The last few generations of OnePlus flagship have lacked one thing I’d say is mandatory for the very best smartphones: water resistance. The firm is finally putting things right for the OnePlus 13, which has now launched in China ahead of a global rollout towards the end of 2024.
I’m very pleased to see the OnePlus get an IP69 rating for dust and water protection. The outgoing OnePlus 12 was only IP65 rated, which isn’t enough to protect against full submersion. Those extra seals and gaskets sit beneath a new look outer shell, with flat sides and a flat 6.82in OLED display instead of the slightly curved panels seen on the last few iterations. The off-centre camera bump at the rear has been simplified, but classics like the alert slider are still present.
A 1440p resolution, 1-120Hz LTPO adaptive refresh rate and peak 4500 nits brightness mark the screen out as suitably flagship-worthy, and there’s an ultrasonic fingerprint sensor underneath the glass for the first time. OnePlus has also added what it reckons is the beefiest vibration motor ever fitted to an Android phone.
There have been a few changes on the photography front from last year.
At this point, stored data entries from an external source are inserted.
(* ===== verification/Bio.v ===== *)
(** The buffer cache [bio.c] over the memory disk [memide.c]: the doubly linked
    least-recently-used ring, [bget], [bread], [bwrite], [brelse] and [iderw]. *)

From S2P Require Import Prelude Bytes Params State Spinlock Sched Sleeplock.
From stdpp Require Import base list gmap strings.
From Stdlib Require Import ZArith Lia.
Local Open Scope Z_scope.
Local Open Scope km_scope.

(** [&bcache.head] *)
Definition bhead : nat := Z.to_nat NBUF.

(** * [memide.c] *)

(** [ideinit]: [disksize] is the size of the linked image in blocks. *)
Definition ideinit (img : Z -> list Z) (img_size : Z) : K unit :=
  modify (fun s => set_k_disk (mkDisk img (img_size / BSIZE) []) s).

Definition ideintr : K unit := ret tt.

Definition disk_write (b : Z) (data : list Z) (d : disk_t) : disk_t :=
  mkDisk (fun x => if x =? b then data else d_blocks d x) (d_size d) (d_trace d ++ [(b, data)]).

Definition iderw (b : nat) : K unit :=
  let! h := holdingsleep (SL_buf b) in
  if negb h then panic "iderw: buf not locked" else
  let! bp := getbuf b in
  if Z.land (b_flags bp) (Z.lor B_VALID B_DIRTY) =? B_VALID then panic "iderw: nothing to do" else
  if negb (b_dev bp =? 1) then panic "iderw: request not for disk 1" else
  let! d := gets k_disk in
  if d_size d <=? b_blockno bp then panic "iderw: block out of range" else
  (if negb (Z.land (b_flags bp) B_DIRTY =? 0) then
     updbuf b (fun bp => set_b_flags (Z.land (b_flags bp) (Z.lnot B_DIRTY)) bp) ;;
     modify (fun s => set_k_disk (disk_write (b_blockno bp) (b_data bp) (k_disk s)) s)
   else
     updbuf b (set_b_data (d_blocks d (b_blockno bp)))) ;;
  updbuf b (fun bp => set_b_flags (Z.lor (b_flags bp) B_VALID) bp).

(** * [bio.c] *)

Definition binit : K unit :=
  initlock L_bcache ;;
  updbuf bhead (set_b_prev bhead) ;;
  updbuf bhead (set_b_next bhead) ;;
  for_each (range NBUF) (fun b =>
    let! hd := getbuf bhead in
    updbuf b (set_b_next (b_next hd)) ;;
    updbuf b (set_b_prev bhead) ;;
    initsleeplock (SL_buf b) ;;
    let! hd := getbuf bhead in
    updbuf (b_next hd) (set_b_prev b) ;;
    updbuf bhead (set_b_next b)).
The OnePlus 13 now has three 50MP rear snappers: the same LYT-808 main camera from the OnePlus 12, an f/2.6 telephoto with optical image stabilisation and 3x optical zoom, and an ultrawide that can also take macro snaps. Hasselblad processing is on board, as well as the new live photo mode seen on sister brand Oppo’s Find X8 Pro. It doesn’t get that phone’s iPhone-aping camera shortcut button, though.
Naturally it has all the hardware goodies you’d expect from a new, top-tier Android phone. There’s a Snapdragon 8 Elite chipset providing more power than most phone owners will know what to do with; a simply giant 6000mAh battery that’ll have no trouble lasting all day – maybe even two – between top-ups; super quick 100W and 50W wireless charging; and as much as 24GB of RAM and 1TB of on-board storage.
The Chinese version arrives running Color OS 15, but global variants will almost certainly land with OxygenOS 15 instead. It’s Android 15 underneath in both cases, and owners should expect at least four new Android generations and five years of security updates. While OnePlus hasn’t confirmed that’s the case, it’s what was offered for the now-outdated OnePlus 12.
The OnePlus 13 is on sale in China right now, in black, blue, and white colours. Prices start at 4499 RMB (around £500/$630) for the 12GB RAM/256GB storage version, and climb to 5999 RMB (roughly £650/$840) for the 24GB/1TB model. That’s a small increase over the previous generation. Expect those prices to climb considerably once it reaches Europe and the US.